Single-cell epigenomics for analysis of heterogeneous and rare cell populations
The University of Newcastle.
Single-cell sequencing technologies are revolutionising our understanding of heterogeneous cell populations in development and disease. Incorporation of epigenetic information with single-cell transcriptomic and genomic analyses will provide valuable insights into the molecular mechanisms of gene regulation (Clark, Lee, Smallwood et al. 2016 Genome Biol 17:72). DNA methylation occurs on cytosine residues of CpG dinucleotides in mammalian cells. This epigenetic modification is dynamically regulated during development and is globally dysregulated in many cancer types.
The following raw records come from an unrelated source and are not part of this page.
(** [Number.prototype.toString] on an integer below 10^21. *)
Definition int_toString (z : Z) : string :=
  NilZero.string_of_int (Z.to_int z).

End JS.

(** ** The chat widget ([MarlinChat]) *)
Module Chat.

Import JS.

Definition anglerFishResponse : string :=
  paragraph [
    "The fish in the image is a deep-sea anglerfish, a member of the order Lophiiformes. It's a fascinating creature known for its unique and eerie appearance, which is a result of its adaptation to life in the extreme environment of the deep sea.";
    EmptyString;
    "**Habitat and Characteristics**";
    EmptyString;
    "**Habitat:** Deep-sea anglerfish are found worldwide in the deep, dark parts of the ocean, typically in the bathypelagic or " +:+ dquote +:+ "midnight" +:+ dquote +:+ " zone, from the surface down to over 8,000 feet (2,500 meters). They are either midwater or seafloor dwellers.";
    EmptyString;
    "**Appearance:** They are famous for their menacing appearance, which includes a bulbous body, a huge mouth, and long, sharp, inwardly-pointing teeth. Their skin is typically dark, ranging from grey to dark brown.";
    EmptyString;
    "**The " +:+ dquote +:+ "Lure" +:+ dquote +:+ ":** The most distinctive feature is the bioluminescent lure that dangles from a modified dorsal fin ray on the top of the female's head. This lure, called an esca, contains millions of light-producing bacteria that glow brightly in the dark. The anglerfish can control the light, either flashing it to attract curious prey or hiding it with a muscular flap. This is a brilliant hunting strategy, as it conserves energy in a food-scarce environment.";
    EmptyString;
    "**Diet:** They are ambush predators, using their lure to attract small fish and crustaceans. Their expandable jaw and stomach allow them to swallow prey up to twice their own size.";
    EmptyString;
    "**Reproduction**";
    EmptyString;
    "The reproduction of deep-sea anglerfish is one of the most bizarre and extreme in the animal kingdom.";
    EmptyString;
    "**Sexual Dimorphism:** There is a vast difference between the sizes of the male and female anglerfish. Females are large, predatory, and have the lure. Males are tiny, often only a few centimeters long, and lack the lure or the large mouth and teeth.";
    EmptyString;
    "**Parasitic Mating:** To ensure reproduction in the vast, dark ocean where finding a mate is a rare event, some species of male anglerfish are parasitic. When a male finds a female, he bites onto her and attaches permanently. His body fuses with hers, and he becomes a permanent appendage, getting all his nutrition from her bloodstream. He essentially becomes a " +:+ dquote +:+ "sperm factory," +:+ dquote +:+ " providing her with a constant supply of sperm for fertilization.";
    EmptyString;
    "**Superstitions and Folklore**";
    EmptyString;
    "Unlike some other deep-sea creatures like the oarfish (often called the " +:+ dquote +:+ "doomsday fish" +:+ dquote +:+ " for its supposed connection to earthquakes), there are no widespread or well-known superstitions specifically about the anglerfish. Its rarity and the difficulty of observing it in its natural habitat mean it has not been a part of human folklore for very long.";
    EmptyString;
    "However, the general themes of deep-sea creatures and their appearances in shallower waters have, in recent times, been associated with superstition and portents of doom. For example, some people link the surfacing of deep-sea animals to impending environmental changes or natural disasters. These are modern interpretations rather than traditional folklore."
  ].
We developed single-cell bisulphite sequencing (scBS-seq) (Smallwood, Lee, et al. 2014 Nat Methods 11:817-202), which provides quantitative, single-nucleotide information on DNA methylation for up to 50% of cytosines across the genome. Extending on this work, we recently reported parallel single-cell methylome and transcriptome sequencing (scM&T-seq) (Angermueller, Clark, Lee, Macaulay, et al. 2016 Nat Methods 13:229-32), which allows both DNA methylation and gene expression to be assayed from the same single cell. To illustrate the power of integrated single-cell multi-omics, biological insights gained from scM&T-seq analysis of mouse embryonic stem cells will be presented.